• [What is expected] Restating the data word for word is all that is required.

• [Records shown]

☆ ☆ ☆ ☆

Lemma run_expired_wp expired : ∀ x (Q : unit → World K → Prop) w,
  callbacks_ok → queue_ok l x w → alive (w_timers w) expired →
  (∀ x' w', queue_ok l x' w' → timers_extended x x' w w' →
     w_calls w' = w_calls w ++ (expired ≫= λ t, record (callback_of (w_timers w) t)) → Q tt w') →
  wp (for_each expired (λ t, y ← get_timer t; run_timer (tm_callback y))) Q w.
Proof.
  induction expired as [|t ts IH]; intros x Q w Hcb Hq Hal HQ.
  { apply wp_ret, (HQ x); [done|apply timers_extended_refl|by rewrite app_nil_r]. }
  apply Forall_cons in Hal as [[y Hy] Hal]. cbn [for_each]. apply wp_bind.
  apply wp_bind. eapply get_timer_wp; [done|].
  eapply wp_mono; [by eapply Hcb|]. intros [] w1 (Hc1 & x1 & Hq1 & He1).
  pose proof He1 as (Hsub & _).
  eapply (IH x1); [done|done| |].
  { eapply Forall_impl; [exact Hal|]. intros u [z Hz]. exists z. by eapply lookup_weaken. }
  intros x2 w2 Hq2 He2 Hc2. eapply (HQ x2); [done|by eapply timers_extended_trans|].
  rewrite Hc2, Hc1, <- app_assoc. f_equal. cbn [mbind list_bind].
  unfold callback_of at 2. rewrite Hy. simpl. f_equal.
  assert (∀ us, alive (w_timers w) us →
    (us ≫= λ u, record (callback_of (w_timers w1) u))
    = us ≫= λ u, record (callback_of (w_timers w) u)) as Hsame.
  { induction us as [|u us IHu]; intros Hus; [done|]. apply Forall_cons in Hus as [[z Hz] Hus].
    cbn [mbind list_bind]. rewrite IHu by done. f_equal. unfold callback_of.
    by rewrite Hz, (lookup_weaken _ _ _ _ Hz Hsub). }
  by apply Hsame.
Qed.

(** Setting the flag around the callbacks does not concern the timers. *)
Lemma queue_ok_calling b x w :
  queue_ok l x w →
  let x' := set_el_timerQueue (set_tq_callingExpiredTimers b (el_timerQueue x)) x in
  queue_ok l x' (set_w_loops (<[l := x']> (w_loops w)) w).
Proof.
  cbv zeta. intros (Hl & Hth & Hal & Hs). split_and!; simpl; [by rewrite lookup_insert_eq|done..].
Qed.

Lemma queue_ok_pending now x w n :
  queue_ok l x w →
  let x' := set_timers (pending (exp_of (w_timers w)) now (tq_timers (el_timerQueue x))) x in
  queue_ok l x' (set_w_loops (<[l := x']> (w_loops w)) (set_w_numCreated n w)).
Proof.
  cbv zeta. intros (Hl & Hth & Hal & Hs). split_and!; simpl.
  - by rewrite lookup_insert_eq.
  - done.
  - apply Forall_forall. intros t [_ Ht]%list_elem_of_filter. by eapply Forall_forall in Hal.
  - by apply sorted_by_filter.
Qed.

(** The timers and the queue a round leaves, from the queue [ts] the callbacks
    left. *)
Definition after_round (now : Z) (expired ts : list ptr) (tm : gmap ptr Timer) :=
  reset_all now expired (tm, ts).

(** [reset] with the arming of the timerfd. *)
Lemma reset_wp now expired x (Q : unit → World K → Prop) w :
  queue_ok l x w → NoDup expired →
  (∀ t, t ∈ expired → restartable (w_timers w) t ∧ t ∉ tq_timers (el_timerQueue x)) →
  let s := after_round now expired (tq_timers (el_timerQueue x)) (w_timers w) in
  (∀ io calls, queue_ok l (set_timers s.2 x) (with_io io (with_timers l s x w)) →
     io_trace io = io_trace (w_io w) ++ calls →
     match s.2 with
     | [] => calls = []
     | t :: _ => ∃ n r, calls = [(SysNow, n);
         (arm (tq_timerfd (el_timerQueue x)) (exp_of s.1 t) (ret n), r)]
     end → Q tt (with_io io (with_timers l s x w))) →
  wp (reset l expired now) Q w.
Proof.
  cbv zeta. unfold after_round. intros Hq Hnd Hok HQ. unfold reset. apply wp_bind.
  eapply (reset_loop_wp l now expired); [done..|]. intros Hq1.
  set (s := reset_all now expired _) in *. set (w1 := with_timers l s x w) in *.
  pose proof Hq1 as (Hl1 & _ & Hal1 & _).
  apply wp_bind. eapply get_queue_wp; [done|]. simpl.
  destruct s.2 as [|t ts] eqn:E.
  - rewrite <- (with_io_id w1). apply wp_ret. apply (HQ _ []); [|by rewrite app_nil_r|done].
    by rewrite with_io_id.
  - apply Forall_cons in Hal1 as [[y Hy] _]. simpl in Hy.
    apply wp_bind. eapply get_timer_wp; [done|].
    apply resetTimerfd_wp. intros io n r Htr. eapply HQ; [exact Hq1|exact Htr|].
    exists n, r. by rewrite (exp_of_eq _ _ _ Hy).
Qed.
End handleRead.

Lemma sorted_by_NoDup key ts : sorted_by key ts → NoDup ts.
Proof.
  unfold sorted_by. induction 1 as [|v ts Hs IH Hv]; constructor; [|done].
  intros Hin. eapply Forall_forall in Hv; [|exact Hin]. simpl in Hv. lia.
Qed.

Section handleRead_rule.
Context {K : Type} `{!OS K} {P : Poller K}.
Context (l : ptr) (run_timer : TimerCallback → M (World K) unit)
  (record : TimerCallback → list UserCall).
Implicit Types w : World K.

(** The last system call armed timerfd [fd] for the first timer of [x]. *)
Definition armed (fd : Z) (x : EventLoop) w : Prop :=
  match tq_timers (el_timerQueue x) with
  | [] => True
  | t :: _ => ∃ calls n r, io_trace (w_io w) = calls ++
      [(SysNow, n); (arm fd (exp_of (w_timers w) t) (ret n), r)]
  end.

(** The due timers of loop [x], at the start of a round. *)
Definition expired_at (now : Z) (x : EventLoop) w : list ptr :=
  due (exp_of (w_timers w)) now (tq_timers (el_timerQueue x)).

Lemma expired_NoDup now x w : queue_ok l x w → NoDup (expired_at now x w).
Proof.
  intros (_ & _ & _ & Hs). by apply NoDup_filter, (sorted_by_NoDup (exp_of (w_timers w))).
Qed.

Definition x_pending (now : Z) (x : EventLoop) w : EventLoop :=
  set_timers (pending (exp_of (w_timers w)) now (tq_timers (el_timerQueue x))) x.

☆ ☆ ☆ ☆

• [Response area]
Lemma run_expired_wp expired : ∀ x (Q : unit → World K → Prop) w,
  callbacks_ok → queue_ok l x w → alive (w_timers w) expired →
  (∀ x' w', queue_ok l x' w' → timers_extended x x' w w' →
     w_calls w' = w_calls w ++ (expired ≫= λ t, record (callback_of (w_timers w) t)) → Q tt w') →
  wp (for_each expired (λ t, y ← get_timer t; run_timer (tm_callback y))) Q w.
Proof.
  induction expired as [|t ts IH]; intros x Q w Hcb Hq Hal HQ.
  { apply wp_ret, (HQ x); [done|apply timers_extended_refl|by rewrite app_nil_r]. }
  apply Forall_cons in Hal as [[y Hy] Hal]. cbn [for_each]. apply wp_bind.
  apply wp_bind. eapply get_timer_wp; [done|].
  eapply wp_mono; [by eapply Hcb|]. intros [] w1 (Hc1 & x1 & Hq1 & He1).
  pose proof He1 as (Hsub & _).
  eapply (IH x1); [done|done| |].
  { eapply Forall_impl; [exact Hal|]. intros u [z Hz]. exists z. by eapply lookup_weaken. }
  intros x2 w2 Hq2 He2 Hc2. eapply (HQ x2); [done|by eapply timers_extended_trans|].
  rewrite Hc2, Hc1, <- app_assoc. f_equal. cbn [mbind list_bind].
  unfold callback_of at 2. rewrite Hy. simpl. f_equal.
  assert (∀ us, alive (w_timers w) us →
    (us ≫= λ u, record (callback_of (w_timers w1) u))
    = us ≫= λ u, record (callback_of (w_timers w) u)) as Hsame.
  { induction us as [|u us IHu]; intros Hus; [done|]. apply Forall_cons in Hus as [[z Hz] Hus].
    cbn [mbind list_bind]. rewrite IHu by done. f_equal. unfold callback_of.
    by rewrite Hz, (lookup_weaken _ _ _ _ Hz Hsub). }
  by apply Hsame.
Qed.

(** Setting the flag around the callbacks does not concern the timers. *)
Lemma queue_ok_calling b x w :
  queue_ok l x w →
  let x' := set_el_timerQueue (set_tq_callingExpiredTimers b (el_timerQueue x)) x in
  queue_ok l x' (set_w_loops (<[l := x']> (w_loops w)) w).
Proof.
  cbv zeta. intros (Hl & Hth & Hal & Hs). split_and!; simpl; [by rewrite lookup_insert_eq|done..].
Qed.

Lemma queue_ok_pending now x w n :
  queue_ok l x w →
  let x' := set_timers (pending (exp_of (w_timers w)) now (tq_timers (el_timerQueue x))) x in
  queue_ok l x' (set_w_loops (<[l := x']> (w_loops w)) (set_w_numCreated n w)).
Proof.
  cbv zeta. intros (Hl & Hth & Hal & Hs). split_and!; simpl.
  - by rewrite lookup_insert_eq.
  - done.
  - apply Forall_forall. intros t [_ Ht]%list_elem_of_filter. by eapply Forall_forall in Hal.
  - by apply sorted_by_filter.
Qed.

(** The timers and the queue a round leaves, from the queue [ts] the callbacks
    left. *)
Definition after_round (now : Z) (expired ts : list ptr) (tm : gmap ptr Timer) :=
  reset_all now expired (tm, ts).

(** [reset] with the arming of the timerfd. *)
Lemma reset_wp now expired x (Q : unit → World K → Prop) w :
  queue_ok l x w → NoDup expired →
  (∀ t, t ∈ expired → restartable (w_timers w) t ∧ t ∉ tq_timers (el_timerQueue x)) →
  let s := after_round now expired (tq_timers (el_timerQueue x)) (w_timers w) in
  (∀ io calls, queue_ok l (set_timers s.2 x) (with_io io (with_timers l s x w)) →
     io_trace io = io_trace (w_io w) ++ calls →
     match s.2 with
     | [] => calls = []
     | t :: _ => ∃ n r, calls = [(SysNow, n);
         (arm (tq_timerfd (el_timerQueue x)) (exp_of s.1 t) (ret n), r)]
     end → Q tt (with_io io (with_timers l s x w))) →
  wp (reset l expired now) Q w.
Proof.
  cbv zeta. unfold after_round. intros Hq Hnd Hok HQ. unfold reset. apply wp_bind.
  eapply (reset_loop_wp l now expired); [done..|]. intros Hq1.
  set (s := reset_all now expired _) in *. set (w1 := with_timers l s x w) in *.
  pose proof Hq1 as (Hl1 & _ & Hal1 & _).
  apply wp_bind. eapply get_queue_wp; [done|]. simpl.
  destruct s.2 as [|t ts] eqn:E.
  - rewrite <- (with_io_id w1). apply wp_ret. apply (HQ _ []); [|by rewrite app_nil_r|done].
    by rewrite with_io_id.
  - apply Forall_cons in Hal1 as [[y Hy] _]. simpl in Hy.
    apply wp_bind. eapply get_timer_wp; [done|].
    apply resetTimerfd_wp. intros io n r Htr. eapply HQ; [exact Hq1|exact Htr|].
    exists n, r. by rewrite (exp_of_eq _ _ _ Hy).
Qed.
End handleRead.

Lemma sorted_by_NoDup key ts : sorted_by key ts → NoDup ts.
Proof.
  unfold sorted_by. induction 1 as [|v ts Hs IH Hv]; constructor; [|done].
  intros Hin. eapply Forall_forall in Hv; [|exact Hin]. simpl in Hv. lia.
Qed.

Section handleRead_rule.
Context {K : Type} `{!OS K} {P : Poller K}.
Context (l : ptr) (run_timer : TimerCallback → M (World K) unit)
  (record : TimerCallback → list UserCall).
Implicit Types w : World K.

(** The last system call armed timerfd [fd] for the first timer of [x]. *)
Definition armed (fd : Z) (x : EventLoop) w : Prop :=
  match tq_timers (el_timerQueue x) with
  | [] => True
  | t :: _ => ∃ calls n r, io_trace (w_io w) = calls ++
      [(SysNow, n); (arm fd (exp_of (w_timers w) t) (ret n), r)]
  end.

(** The due timers of loop [x], at the start of a round. *)
Definition expired_at (now : Z) (x : EventLoop) w : list ptr :=
  due (exp_of (w_timers w)) now (tq_timers (el_timerQueue x)).

Lemma expired_NoDup now x w : queue_ok l x w → NoDup (expired_at now x w).
Proof.
  intros (_ & _ & _ & Hs). by apply NoDup_filter, (sorted_by_NoDup (exp_of (w_timers w))).
Qed.

Definition x_pending (now : Z) (x : EventLoop) w : EventLoop :=
  set_timers (pending (exp_of (w_timers w)) now (tq_timers (el_timerQueue x))) x.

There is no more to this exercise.